Re: Better event listeners

On Wed, Jan 9, 2013 at 8:35 PM, Jonas Sicking <jonas@sicking.cc> wrote:

> If you do that, the "this" object when clickhandler is called won't be
> |object| but rather |foo|. Instead people end up doing
>
> foo.addEventListener("click", object.clickhandler.bind(object));
>
> which is pretty verbose.
>

I don't think this is harmfully verbose.  It's not nearly as nice as
Python's mechanism (which automatically does the bind for you), but it's
not a big deal--not enough to justify a whole new distinct API, at least.

It would be nice if it was possible to automatically register a set of
> functions on an object to as listener for a set of events. And that
> the functions were dispatched such that the 'this' object was the
> "correct" object. In other words, that you could actually use OOP
> style for your code. Especially since a lot of large JS codebases use
> OOP style to a large extent. Which shouldn't be surprising given that
> JS is, you know, a OOP based language :)
>

I don't think this is a problem that should be solved at this level, since
it applies to every callback-based API.  It's the same as having to say
"setInterval(this.update.bind(this), 1000)".  If there's to be any solution
for this (and I'm not sure there needs to be), it should be at the language
level, not whack-a-moled at the API level.

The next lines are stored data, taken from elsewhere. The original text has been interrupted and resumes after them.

(** X12: what the message list shows once [handleSend] has dispatched a
    submission and awaits the service.  With a stored active conversation it
    is that conversation's thread followed by the user's trimmed text and an
    empty assistant message, with the thinking indicator on; with no active
    conversation it is those two messages alone, in the conversation just
    created.  With an active id the store does not hold, both messages are
    dropped and the list still invites to start a conversation. *)
Theorem X12_thread_after_dispatch (w : World) :
  let s1 := chat (snd (dispatch P w)) in
  let mc := JsString.trim (input w) in
  let active :=
    match currentConversationId (chat w) with
    | Some cid => if JsString.truthy cid then Some cid else None
    | None => None
    end in
  match active with
  | Some cid =>
      match JsMap.get cid (conversations (chat w)) with
      | Some conv0 =>
          exists shown,
            MessageList s1 = Thread shown true
            /\ opens_turn mc (messages conv0) shown
      | None => MessageList s1 = StartNewConversation
      end
  | None =>
      exists shown,
        MessageList s1 = Thread shown true /\ opens_turn mc [] shown
  end.
Proof.
  simpl.
  destruct (dispatch_resolves P w)
    as (cid & s0 & id1 & st1 & n1 & id2 & st2 & n2 & w1
        & Hrun & Hchat & _ & _ & _ & Htr & Hs0).
  rewrite Hrun. simpl. rewrite Hchat.
  destruct (dispatched_flags cid (JsString.trim (input w))
              id1 st1 n1 id2 st2 n2 s0) as (Hl & _ & Hcur).
  cbv zeta in Hl, Hcur.
  pose proof (dispatched_get cid (JsString.trim (input w))
                id1 st1 n1 id2 st2 n2 s0) as Hget.
  assert (Hturn : forall earlier,
            opens_turn (JsString.trim (input w)) earlier
              (earlier
               ++ [mkMessage id1 user (JsString.trim (input w)) None st1;
                   mkMessage id2 assistant [] None st2])).
  { intros earlier. eexists _, _. split; [reflexivity|]. by simpl. }
  unfold MessageList. rewrite Hcur, Hl.
  destruct Hs0 as [[Hc ->]|(Hc & created & updated & ->)].
  - rewrite Hc, Htr, Hget.
    destruct (JsMap.get cid (conversations (chat w))) as [conv0|]; [|done].
    simpl. destruct (messages conv0) as [|m ms] eqn:Hm.
    + eexists. split; [reflexivity|]. apply (Hturn []).
    + eexists. split; [reflexivity|]. apply (Hturn (m :: ms)).
  - assert (Hact : match currentConversationId (chat w) with
                   | Some cid => if JsString.truthy cid then Some cid else None
                   | None => None
                   end = None) by (by destruct Hc as [-> | ->]).
    rewrite Hact. cbn [currentConversationId ChatStore.createConversation].
    rewrite Htr, Hget.
    simpl. rewrite get_set_eq. simpl.
    eexists. split; [reflexivity|]. apply (Hturn []).
Qed.
End MoreDispatchFacts.

Section MoreFailureFacts.
Variable P : Platform.

(** The client touches the credentials on one path only. *)
Lemma streamMessage_auth (message : jsstring)
    (sourceType conversationId : option jsstring) (w : World) :
  let w' := snd (streamMessage P message sourceType conversationId w) in
  auth w' = auth w
  \/ (auth w' = AuthStore.clearAuth (auth w)
      /\ exists req r,
           requests w' = requests w ++ [req]
           /\ server P req = Resolved r
           /\ (status r = 401 \/ status r = 403)).
Proof.
  simpl.
  unfold streamMessage, bind, getWorld, fetch, readBody, readText, modifyAuth,
    throw, ret.
  destruct (accessToken (auth w)) as [token|]; [|by left].
  destruct (JsString.truthy token); [|by left].
  destruct (server P _) as [r|e] eqn:Hs; [|by left].
  destruct (negb (ok r)).
  - destruct (text_rejected r); [by left|].
    destruct (status r =? 403) eqn:H3; simpl.
    + right. split; [done|]. eexists _, r. split; [reflexivity|].
      split; [exact Hs|]. right. lia.
    + destruct (status r =? 401) eqn:H1; simpl; [|by left].
      right. split; [done|]. eexists _, r. split; [reflexivity|].
      split; [exact Hs|]. left. lia.
  - destruct (body r) as [[values rej]|]; by left.
Qed.


(** X16: [handleSend] clears the credentials only after the service has
    answered the request it sent with status 401 or 403; in every other run,
    accepted or not, failed or not, the authentication store is as it
    was. *)
Theorem X16_credentials_cleared_only_when_refused
    (sourceType : option jsstring) (w : World) :
  let w' := snd (handleSend P sourceType w) in
  auth w' = auth w
  \/ (auth w' = mkAuthState None None false
      /\ exists req r,
           requests w' = requests w ++ [req]
           /\ server P req = Resolved r
           /\ (status r = 401 \/ status r = 403)).
Proof.
  simpl. destruct (sendDisabled w) eqn:Hd.
  - left. unfold handleSend, handleSendWith.
    rewrite (bind_return getWorld _ w w w eq_refl).
    unfold sendDisabled in Hd. by rewrite Hd.
  - unfold handleSend.
    destruct (handleSendWith_phases P (streamMessage P) sourceType w Hd)
      as (cid & s0 & id1 & st1 & n1 & id2 & st2 & n2 & w1
          & _ & -> & _ & Hauth & Hreq & _).
    destruct (exchange_framed P (streamMessage P) sourceType
                (JsString.trim (input w)) cid w1) as (Ha & Hr & _).
    rewrite Ha, Hr.
    destruct (streamMessage_auth (JsString.trim (input w)) sourceType
                (Some cid) w1) as [H|(H & req & r & H1 & H2 & H3)].
    + left. by rewrite H.
    + right. rewrite H, H1, Hreq. split; [done|]. eauto.
Qed.


End MoreFailureFacts.



Section ReplayFacts.
Variable P : Platform.

(** One guarded update, on a conversation that ends with the assistant's
    message. *)
Lemma guarded_update_last (cid : jsstring) (u : Updates) (w : World)
    (conv : Conversation) (m : Message) :
  JsMap.get cid (conversations (chat w)) = Some conv ->
  last (messages conv) = Some m ->
  role m = assistant ->
  exists w' conv',
    withLastMessage cid (fun lastMessage =>
      if bool_decide (role lastMessage = assistant) then
        updateMessage P cid (id lastMessage) u
      else ret tt) w
    = (Return tt, w')
    /\ JsMap.get cid (conversations (chat w')) = Some conv'
    /\ last (messages conv') = Some (spread m u)
    /\ error (chat w') = error (chat w)
    /\ isLoading (chat w') = isLoading (chat w).
Proof.
  intros Hc Hl Hr.
  rewrite (withLastMessage_last _ _ _ _ _ Hc Hl), Hr.
  rewrite bool_decide_eq_true_2 by done.
  destruct (updateMessage_run P cid (id m) u w) as (w1 & Hrun & Hchat & _).
  exists w1. rewrite Hchat, (updateMessage_known _ _ _ _ _ _ Hc). simpl.
  rewrite get_set_eq. eexists. split; [exact Hrun|].
  split; [reflexivity|]. simpl. split; [by apply last_touch|]. done.
Qed.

But I've really never found saying ".bind(this)" to be a burden.  It's a
minor annoyance at worst.

(I also don't think I agree that passing in an object implementing a bunch
of event listeners as methods is any more "OOP style" than passing in a
function, FWIW.)

MyClass.prototype = {
>   onclick: function(event) { ... },
>   ondblclick: function(event) { ... },
>   somehelperfunction: function(x) { ... }
> }
>

In general I don't like these, partly due to the above, and partly because
I don't see any real benefit to justify adding such another distinct way of
doing the same task, which is a big cost.  It also seems fairly complex and
unlike anything else on the platform that I know of, and makes everyone
learn another API (a greater cost than all the times I've typed
".bind(this)" in my career combined).